All lines of the listing that contain "Definition" should be shown in full.

- Opening Delimiter -

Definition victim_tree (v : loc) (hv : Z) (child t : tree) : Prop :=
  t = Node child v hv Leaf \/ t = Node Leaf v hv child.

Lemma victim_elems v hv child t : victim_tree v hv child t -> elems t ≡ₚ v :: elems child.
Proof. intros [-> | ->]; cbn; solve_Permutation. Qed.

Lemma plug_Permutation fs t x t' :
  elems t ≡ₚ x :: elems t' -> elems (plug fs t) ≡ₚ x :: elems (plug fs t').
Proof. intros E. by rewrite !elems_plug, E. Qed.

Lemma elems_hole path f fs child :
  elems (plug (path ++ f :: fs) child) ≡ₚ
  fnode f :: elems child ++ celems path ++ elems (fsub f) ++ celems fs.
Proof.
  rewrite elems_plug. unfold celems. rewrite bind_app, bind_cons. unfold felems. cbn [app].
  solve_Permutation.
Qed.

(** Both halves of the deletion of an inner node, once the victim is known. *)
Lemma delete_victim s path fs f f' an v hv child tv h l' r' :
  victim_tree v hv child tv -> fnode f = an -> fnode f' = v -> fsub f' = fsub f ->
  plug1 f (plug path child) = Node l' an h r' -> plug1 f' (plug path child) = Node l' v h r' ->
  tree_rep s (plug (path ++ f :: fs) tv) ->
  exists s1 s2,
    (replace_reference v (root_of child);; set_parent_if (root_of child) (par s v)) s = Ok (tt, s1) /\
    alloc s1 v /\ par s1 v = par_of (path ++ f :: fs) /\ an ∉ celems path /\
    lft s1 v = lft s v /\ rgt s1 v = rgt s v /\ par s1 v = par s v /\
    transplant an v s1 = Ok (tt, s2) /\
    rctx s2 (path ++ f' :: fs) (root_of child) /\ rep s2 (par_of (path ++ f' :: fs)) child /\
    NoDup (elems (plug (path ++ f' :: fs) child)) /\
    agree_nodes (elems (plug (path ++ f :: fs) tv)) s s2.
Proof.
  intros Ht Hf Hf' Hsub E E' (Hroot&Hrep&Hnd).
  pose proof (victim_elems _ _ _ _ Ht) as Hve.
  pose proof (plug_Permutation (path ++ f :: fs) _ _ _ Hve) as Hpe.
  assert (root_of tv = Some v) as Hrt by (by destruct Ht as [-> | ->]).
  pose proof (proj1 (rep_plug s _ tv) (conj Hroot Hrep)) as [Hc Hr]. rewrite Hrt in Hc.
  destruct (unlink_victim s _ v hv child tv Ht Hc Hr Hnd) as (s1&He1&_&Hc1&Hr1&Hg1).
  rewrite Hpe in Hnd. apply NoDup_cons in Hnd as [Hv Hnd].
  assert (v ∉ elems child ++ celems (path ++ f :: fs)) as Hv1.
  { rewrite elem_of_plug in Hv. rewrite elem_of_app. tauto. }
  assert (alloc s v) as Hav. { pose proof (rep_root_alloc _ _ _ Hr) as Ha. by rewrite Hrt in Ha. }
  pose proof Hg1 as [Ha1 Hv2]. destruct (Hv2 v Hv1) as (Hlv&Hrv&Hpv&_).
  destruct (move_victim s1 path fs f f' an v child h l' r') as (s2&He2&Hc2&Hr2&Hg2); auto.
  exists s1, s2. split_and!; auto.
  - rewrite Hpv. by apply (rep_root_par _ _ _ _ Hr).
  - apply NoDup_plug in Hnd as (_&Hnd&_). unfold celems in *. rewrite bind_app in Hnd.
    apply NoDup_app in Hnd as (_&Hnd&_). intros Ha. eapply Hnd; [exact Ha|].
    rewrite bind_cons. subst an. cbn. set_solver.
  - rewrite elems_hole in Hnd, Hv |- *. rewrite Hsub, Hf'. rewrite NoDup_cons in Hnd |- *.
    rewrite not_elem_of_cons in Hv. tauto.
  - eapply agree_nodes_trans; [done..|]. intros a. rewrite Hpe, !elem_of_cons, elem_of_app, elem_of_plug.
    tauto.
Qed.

- Closing Delimiter -
- Opening Delimiter -

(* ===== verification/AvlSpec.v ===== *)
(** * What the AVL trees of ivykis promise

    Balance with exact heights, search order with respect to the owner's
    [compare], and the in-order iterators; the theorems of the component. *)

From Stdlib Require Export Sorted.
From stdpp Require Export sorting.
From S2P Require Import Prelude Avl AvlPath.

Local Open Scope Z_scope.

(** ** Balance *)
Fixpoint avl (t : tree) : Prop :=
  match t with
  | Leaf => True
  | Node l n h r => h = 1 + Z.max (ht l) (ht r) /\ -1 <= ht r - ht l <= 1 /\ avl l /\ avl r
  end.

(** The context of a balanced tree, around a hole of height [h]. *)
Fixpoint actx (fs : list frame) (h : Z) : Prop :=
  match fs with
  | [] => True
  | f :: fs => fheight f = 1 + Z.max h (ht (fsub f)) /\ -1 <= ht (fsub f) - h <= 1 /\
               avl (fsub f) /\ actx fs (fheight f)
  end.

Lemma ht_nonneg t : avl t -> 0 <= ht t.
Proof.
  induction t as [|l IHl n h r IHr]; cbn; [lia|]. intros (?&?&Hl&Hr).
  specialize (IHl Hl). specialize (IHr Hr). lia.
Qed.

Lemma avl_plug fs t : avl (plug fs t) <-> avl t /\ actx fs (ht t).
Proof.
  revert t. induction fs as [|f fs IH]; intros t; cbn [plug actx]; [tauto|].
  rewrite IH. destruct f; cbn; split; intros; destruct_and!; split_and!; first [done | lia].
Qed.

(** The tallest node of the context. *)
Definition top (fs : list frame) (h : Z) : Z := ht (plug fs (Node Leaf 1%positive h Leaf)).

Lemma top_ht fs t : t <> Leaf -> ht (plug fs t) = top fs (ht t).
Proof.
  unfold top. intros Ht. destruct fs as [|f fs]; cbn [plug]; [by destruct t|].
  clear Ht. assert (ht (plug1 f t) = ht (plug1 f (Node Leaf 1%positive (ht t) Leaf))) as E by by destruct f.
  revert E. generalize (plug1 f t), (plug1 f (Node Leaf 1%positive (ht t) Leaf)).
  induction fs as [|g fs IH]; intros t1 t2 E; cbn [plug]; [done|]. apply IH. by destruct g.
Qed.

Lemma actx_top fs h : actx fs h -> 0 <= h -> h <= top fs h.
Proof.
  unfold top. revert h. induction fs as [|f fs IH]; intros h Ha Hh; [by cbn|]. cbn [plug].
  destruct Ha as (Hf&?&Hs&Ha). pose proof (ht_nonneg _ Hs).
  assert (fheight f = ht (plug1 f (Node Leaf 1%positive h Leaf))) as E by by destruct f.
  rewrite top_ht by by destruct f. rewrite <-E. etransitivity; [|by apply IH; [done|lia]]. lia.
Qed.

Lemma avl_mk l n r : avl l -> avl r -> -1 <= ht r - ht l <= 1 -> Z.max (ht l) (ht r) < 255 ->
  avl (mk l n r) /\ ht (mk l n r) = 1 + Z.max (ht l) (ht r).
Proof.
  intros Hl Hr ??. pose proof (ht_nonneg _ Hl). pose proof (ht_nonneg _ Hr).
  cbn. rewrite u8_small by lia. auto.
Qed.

- Closing Delimiter -

● RESULT OF THE EXERCISE:
Definition victim_tree (v : loc) (hv : Z) (child t : tree) : Prop :=
Definition top (fs : list frame) (h : Z) : Z := ht (plug fs (Node Leaf 1%positive h Leaf)).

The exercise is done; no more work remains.